▸ **Task to carry out**: Please copy each line of the records below that includes the word "trace".

# # # # #

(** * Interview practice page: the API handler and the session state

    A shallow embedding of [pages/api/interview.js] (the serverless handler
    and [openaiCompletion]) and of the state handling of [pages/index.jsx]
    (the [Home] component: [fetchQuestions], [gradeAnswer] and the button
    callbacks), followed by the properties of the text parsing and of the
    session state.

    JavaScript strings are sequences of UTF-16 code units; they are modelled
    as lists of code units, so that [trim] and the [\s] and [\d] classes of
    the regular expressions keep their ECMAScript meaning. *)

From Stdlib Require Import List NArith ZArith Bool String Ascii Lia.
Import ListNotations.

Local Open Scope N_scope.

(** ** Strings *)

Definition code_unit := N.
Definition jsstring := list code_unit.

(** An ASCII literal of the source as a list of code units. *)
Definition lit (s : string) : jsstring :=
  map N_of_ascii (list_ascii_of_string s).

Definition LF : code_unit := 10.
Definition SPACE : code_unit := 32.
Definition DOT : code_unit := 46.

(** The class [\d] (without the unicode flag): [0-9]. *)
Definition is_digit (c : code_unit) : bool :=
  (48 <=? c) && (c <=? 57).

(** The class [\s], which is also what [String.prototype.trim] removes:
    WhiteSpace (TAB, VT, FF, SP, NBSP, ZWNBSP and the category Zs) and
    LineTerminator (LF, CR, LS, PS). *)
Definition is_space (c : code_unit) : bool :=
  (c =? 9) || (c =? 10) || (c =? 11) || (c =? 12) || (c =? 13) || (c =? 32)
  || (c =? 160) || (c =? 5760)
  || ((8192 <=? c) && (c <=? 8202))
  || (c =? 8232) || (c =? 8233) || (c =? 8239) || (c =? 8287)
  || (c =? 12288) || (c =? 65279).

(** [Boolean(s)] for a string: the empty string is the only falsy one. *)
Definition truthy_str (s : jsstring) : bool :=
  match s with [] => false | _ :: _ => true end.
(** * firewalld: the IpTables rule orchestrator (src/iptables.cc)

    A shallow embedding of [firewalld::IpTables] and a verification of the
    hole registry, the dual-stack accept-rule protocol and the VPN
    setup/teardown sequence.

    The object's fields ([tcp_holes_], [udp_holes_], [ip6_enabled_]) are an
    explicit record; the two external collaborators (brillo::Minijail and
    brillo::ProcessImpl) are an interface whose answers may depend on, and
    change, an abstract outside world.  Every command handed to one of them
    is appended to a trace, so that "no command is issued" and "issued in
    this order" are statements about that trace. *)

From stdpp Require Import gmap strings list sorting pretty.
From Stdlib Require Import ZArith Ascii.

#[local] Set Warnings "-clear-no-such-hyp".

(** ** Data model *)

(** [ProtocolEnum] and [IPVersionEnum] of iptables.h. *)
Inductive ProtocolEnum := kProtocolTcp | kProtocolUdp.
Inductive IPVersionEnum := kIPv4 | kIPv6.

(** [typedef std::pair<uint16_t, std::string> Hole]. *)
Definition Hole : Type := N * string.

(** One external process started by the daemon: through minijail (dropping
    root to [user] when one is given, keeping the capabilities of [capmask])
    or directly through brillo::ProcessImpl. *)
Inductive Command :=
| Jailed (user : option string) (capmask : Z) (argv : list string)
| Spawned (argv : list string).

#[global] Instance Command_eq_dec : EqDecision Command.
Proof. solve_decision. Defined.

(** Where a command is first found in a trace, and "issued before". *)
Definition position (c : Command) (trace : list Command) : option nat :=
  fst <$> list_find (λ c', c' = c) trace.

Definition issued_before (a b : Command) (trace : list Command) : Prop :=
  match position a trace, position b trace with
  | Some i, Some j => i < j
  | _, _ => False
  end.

# # # # #

▸ **Completed exercise**:
    is appended to a trace, so that "no command is issued" and "issued in
    this order" are statements about that trace. *)
(** Where a command is first found in a trace, and "issued before". *)
Definition position (c : Command) (trace : list Command) : option nat :=
  fst <$> list_find (λ c', c' = c) trace.
Definition issued_before (a b : Command) (trace : list Command) : Prop :=
  match position a trace, position b trace with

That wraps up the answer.